The study examined how physicians’ attributes and practice style influence patients’ adherence to treatment over two years among 186 physicians and their diabetes, hypertension, and heart disease patients. A physician‑level analysis controlling for baseline adherence and patient characteristics assessed general adherence and adherence to medication, exercise, and diet recommendations. Baseline adherence predicted 2‑year adherence, and additional predictors included physician job satisfaction, patient load, follow‑up scheduling, question‑answering, test ordering, illness seriousness, specialty, and patient health distress.

Abstract

The influence of physicians' attributes and practice style on patients' adherence to treatment was examined in a 2-year longitudinal study of 186 physicians and their diabetes, hypertension, and heart disease patients.

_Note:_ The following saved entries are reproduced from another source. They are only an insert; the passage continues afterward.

Lemma visitObject_visited fuel : forall context v o found v',
  visitObject fuel store context v o = Ok (found, v') ->
  exists rest, found = o :: rest /\
    forall k, In k v' <-> In k v \/ In k (keys rest).
Proof.
  induction fuel as [|fuel IH]; intros context v o found v' H; [discriminate|].
  simpl in H.
  destruct (match searchPolygon context with
            | Some p => Some p
            | None => bufferGeometry (geometry o) maxDistanceInKilometers
            end) as [area|].
  2:{ inversion H; subst. exists []. split; [reflexivity|]. simpl. tauto. }
  destruct (geometry_type area); try discriminate.
  - apply bind_Ok in H. destruct H as [[news v1] [Hp H]]. inversion H; subst.
    exists news. split; [reflexivity|].
    eapply visitPolygon_visited; [|exact Hp]. intros w0 x0 f0 w1 Hw; exact (IH _ _ _ _ _ Hw).
  - apply bind_Ok in H. destruct H as [[news v1] [Hp H]]. inversion H; subst.
    exists news. split; [reflexivity|].
    eapply concatVisits_visited; [|exact Hp].
    intros w poly f w' Hv. eapply visitPolygon_visited; [|exact Hv].
    intros w0 x0 f0 w1 Hw; exact (IH _ _ _ _ _ Hw).
Qed.

(** X6: after a traversal the shared [alreadyVisited] array holds the
    keys it held before and the keys of the documents returned after the
    seed, and no others. *)
Theorem traversal_visited_keys
    (context : VisitContext) (visited : list string) (seed : MapObject)
    (fuel : nat) (found : list MapObject) (visited' : list string) :
  visitObject fuel store context visited seed = Ok (found, visited') ->
  forall k, In k visited' <-> In k visited \/ In k (keys (tl found)).
Proof.
  intro H. destruct (visitObject_visited _ _ _ _ _ _ H) as [rest [-> E]].
  exact E.
Qed.

End TraversalMore.

Lemma traversal_returns_eligible_documents_witness :
  exists rest, chainFound = chainSeed :: rest /\
    forall o, In o rest ->
      In o chainStore /\ ~ In "A" (skiAreas o) /\
      (excludeObjectsAlreadyInSkiAreaPolygon chainContext = true ->
       isInSkiAreaPolygon o = false).
Proof.
  refine (traversal_returns_eligible_documents chainStore chainContext ["A"]
            chainSeed 5 chainFound chainVisited _).
  reflexivity.
Defined.

Lemma traversal_visited_keys_witness :
  visitObject 5 chainStore chainContext ["A"] chainSeed
  = Ok (chainFound, chainVisited) /\
  forall k, In k chainVisited <-> In k ["A"] \/ In k (keys (tl chainFound)).
Proof.
  split; [reflexivity|].
  refine (traversal_visited_keys chainStore chainContext ["A"]
            chainSeed 5 chainFound chainVisited _).
  reflexivity.
Defined.

(** ** The two modes of the traversal *)

Section TraversalModes.
Context {geo : GeoLibrary}.
Variable store : Store.

Lemma concatVisits_ext {A} (f g : list string -> A -> Visit) items :
  (forall v x, In x items -> f v x = g v x) ->
  forall v, concatVisits f v items = concatVisits g v items.
Proof.
  induction items as [|x rest IH]; simpl; intros Hfg v; [reflexivity|].
  rewrite (Hfg v x (or_introl eq_refl)).
  destruct (g v x) as [[f1 v1]| |]; simpl; try reflexivity.
  rewrite IH; [reflexivity|]. intros w y Hy. apply Hfg. now right.
Qed.

Lemma concatVisits_Forall_in {A} (visit : list string -> A -> Visit)
    (P : MapObject -> Prop) items :
  (forall v x found v', In x items -> visit v x = Ok (found, v') ->
                        Forall P found) ->
  forall v found v',
    concatVisits visit v items = Ok (found, v') -> Forall P found.
Proof.
  induction items as [|x rest IH]; simpl; intros Hv v found v' H.
  - inversion H. constructor.
  - apply bind_Ok in H. destruct H as [[f1 v1] [H1 H]].
    apply bind_Ok in H. destruct H as [[f2 v2] [H2 H]].
    inversion H; subst. apply Forall_app. split.
    + eapply Hv; [now left | exact H1].
    + eapply IH; [|exact H2]. intros w y f w' Hy. apply Hv. now right.
Qed.

Lemma visitPolygon_fixed_polygon
    (f g : VisitContext -> list string -> MapObject -> Visit)
    context p v geom :
  searchPolygon context = Some p ->
  visitPolygon store f context v geom = visitPolygon store g context v geom.
Proof. intro H. unfold visitPolygon. rewrite H. reflexivity. Qed.

Lemma visitPolygon_fixed_polygon_contains
    (f : VisitContext -> list string -> MapObject -> Visit)
    context p v geom found v' :
  searchPolygon context = Some p ->
  visitPolygon store f context v geom = Ok (found, v') ->
  Forall (fun x => In x store /\ GEO_CONTAINS geom (geometry x) = true) found.
Proof.
  intros Hp H. unfold visitPolygon in H. rewrite Hp in H.
  apply bind_Ok in H. destruct H as [[objects v1] [Hq H]].
  inversion H; subst. unfold findNearbyObjects in Hq.
  destruct (arangoError geom) as [[|]|]; inversion Hq; subst.
  - constructor.
  - apply Forall_forall. intros x Hx. apply filter_In in Hx.
    destruct Hx as [Hs Hf]. split; [exact Hs|]. unfold nearbyFilter in Hf.
    apply andb_true_iff in Hf. destruct Hf as [Hf _].
    apply andb_true_iff in Hf. destruct Hf as [Hf _].
    apply andb_true_iff in Hf. destruct Hf as [Hf _].
    apply andb_true_iff in Hf. destruct Hf as [Hf _]. exact Hf.
Qed.

(** X7: with a search polygon in the context the traversal does not
    recurse: one level of [visitObject] gives the same result as any
    number of levels, and every document returned after the seed lies in
    the store and is contained in the search polygon or, for a
    multipolygon, in one of its polygons. *)
Theorem polygon_search_does_not_recurse
    (context : VisitContext) (area : Geometry) (visited : list string)
    (seed : MapObject) :
  searchPolygon context = Some area ->
  (forall fuel,
     visitObject (S fuel) store context visited seed
     = visitObject 1 store context visited seed) /\
  forall fuel found visited',
    visitObject fuel store context visited seed = Ok (found, visited') ->
    forall x, In x (tl found) ->
      In x store /\
      exists poly, (poly = area \/ In poly (polygonsOf area)) /\
                   GEO_CONTAINS poly (geometry x) = true.
Proof.
  intro Hsp.
  assert (Hsp' : searchPolygon (objectContextOf context seed) = Some area)
    by exact Hsp.
  split.
  - intro fuel. simpl. rewrite Hsp.
    destruct (geometry_type area); try reflexivity.
    + rewrite (visitPolygon_fixed_polygon (visitObject fuel store)
                 (visitObject 0 store) _ _ visited area Hsp').
      reflexivity.
    + rewrite (concatVisits_ext
                 (fun v poly => visitPolygon store (visitObject fuel store)
                                  (objectContextOf context seed) v poly)
                 (fun v poly => visitPolygon store (visitObject 0 store)
                                  (objectContextOf context seed) v poly)).
      * reflexivity.
      * intros v poly _. now apply visitPolygon_fixed_polygon with (p := area).
  - intros fuel found visited' H x Hx.
    destruct fuel as [|fuel]; [discriminate|]. simpl in H. rewrite Hsp in H.
    destruct (geometry_type area); try discriminate.
    + apply bind_Ok in H. destruct H as [[news v1] [Hp H]]. inversion H; subst.
      simpl in Hx.
      pose proof (visitPolygon_fixed_polygon_contains _ _ _ _ _ _ _ Hsp' Hp) as Hc.
      rewrite Forall_forall in Hc. destruct (Hc x Hx) as [Hs Hg].
      split; [exact Hs|]. exists area. split; [now left | exact Hg].
    + apply bind_Ok in H. destruct H as [[news v1] [Hp H]]. inversion H; subst.
      simpl in Hx.
      assert (Hc : Forall (fun x => In x store /\
                    exists poly, (poly = area \/ In poly (polygonsOf area)) /\
                                 GEO_CONTAINS poly (geometry x) = true) news).
      { eapply concatVisits_Forall_in; [|exact Hp].
        intros w poly f w' Hin Hv.
        pose proof (visitPolygon_fixed_polygon_contains _ _ _ _ _ _ _ Hsp' Hv) as Hf.
        rewrite Forall_forall in Hf. apply Forall_forall. intros y Hy.
        destruct (Hf y Hy) as [Hs Hg]. split; [exact Hs|].
        exists poly. split; [now right | exact Hg]. }
      rewrite Forall_forall in Hc. exact (Hc x Hx).
Qed.

(** X8: without a search polygon, when the buffer around the seed is a
    polygon that the store accepts, every document of the store that
    passes the filter of [findNearbyObjects] for that buffer is among the
    documents returned after the seed. *)
Theorem traversal_returns_the_neighbours_of_the_seed
    (context : VisitContext) (area : Geometry) (visited : list string)
    (seed : MapObject) (fuel : nat) (found : list MapObject)
    (visited' : list string) :
  searchPolygon context = None ->
  bufferGeometry (geometry seed) maxDistanceInKilometers = Some area ->
  geometry_type area = Polygon ->
  arangoError area = None ->
  visitObject fuel store context visited seed = Ok (found, visited') ->
  forall x, In x store ->
    nearbyFilter area intersects (objectContextOf context seed) visited x = true ->
    In x (tl found).
Proof.
  intros Hsp Hbuf Hty Herr H x Hx Hf.
  destruct fuel as [|fuel]; [discriminate|]. simpl in H.
  rewrite Hsp, Hbuf, Hty in H.
  apply bind_Ok in H. destruct H as [[news v1] [Hp H]]. inversion H; subst.
  simpl. unfold visitPolygon in Hp.
  assert (Hsp' : searchPolygon (objectContextOf context seed) = None)
    by exact Hsp.
  rewrite Hsp' in Hp.
  apply bind_Ok in Hp. destruct Hp as [[objects v2] [Hq Hp]].
  unfold findNearbyObjects in Hq. rewrite Herr in Hq. inversion Hq; subst.
  eapply concatVisits_objects_Forall with (P := fun _ => True) in Hp.
  - destruct Hp as [_ Hi]. apply Hi. apply filter_In. now split.
  - intros w o f w' Hv. apply visitObject_spec in Hv.
    destruct Hv as [rest [-> _]]. exists rest. split; [reflexivity|].
    apply Forall_forall. intros; exact I.
  - apply Forall_forall. intros; exact I.
Qed.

A physician-level analysis was conducted, controlling for baseline patient adherence rates and for patient characteristics predictive of adherence in previous analyses. General adherence and adherence to medication, exercise, and diet recommendations were examined. Baseline adherence rates were associated with adherence rates 2 years later. Other predictors were physician job satisfaction (general adherence), number of patients seen per week (medication), scheduling a follow-up appointment (medication), tendency to answer patients' questions (exercise), number of tests ordered (diet), seriousness of illness (diet), physician specialty (medication, diet), and patient health distress (medication, exercise).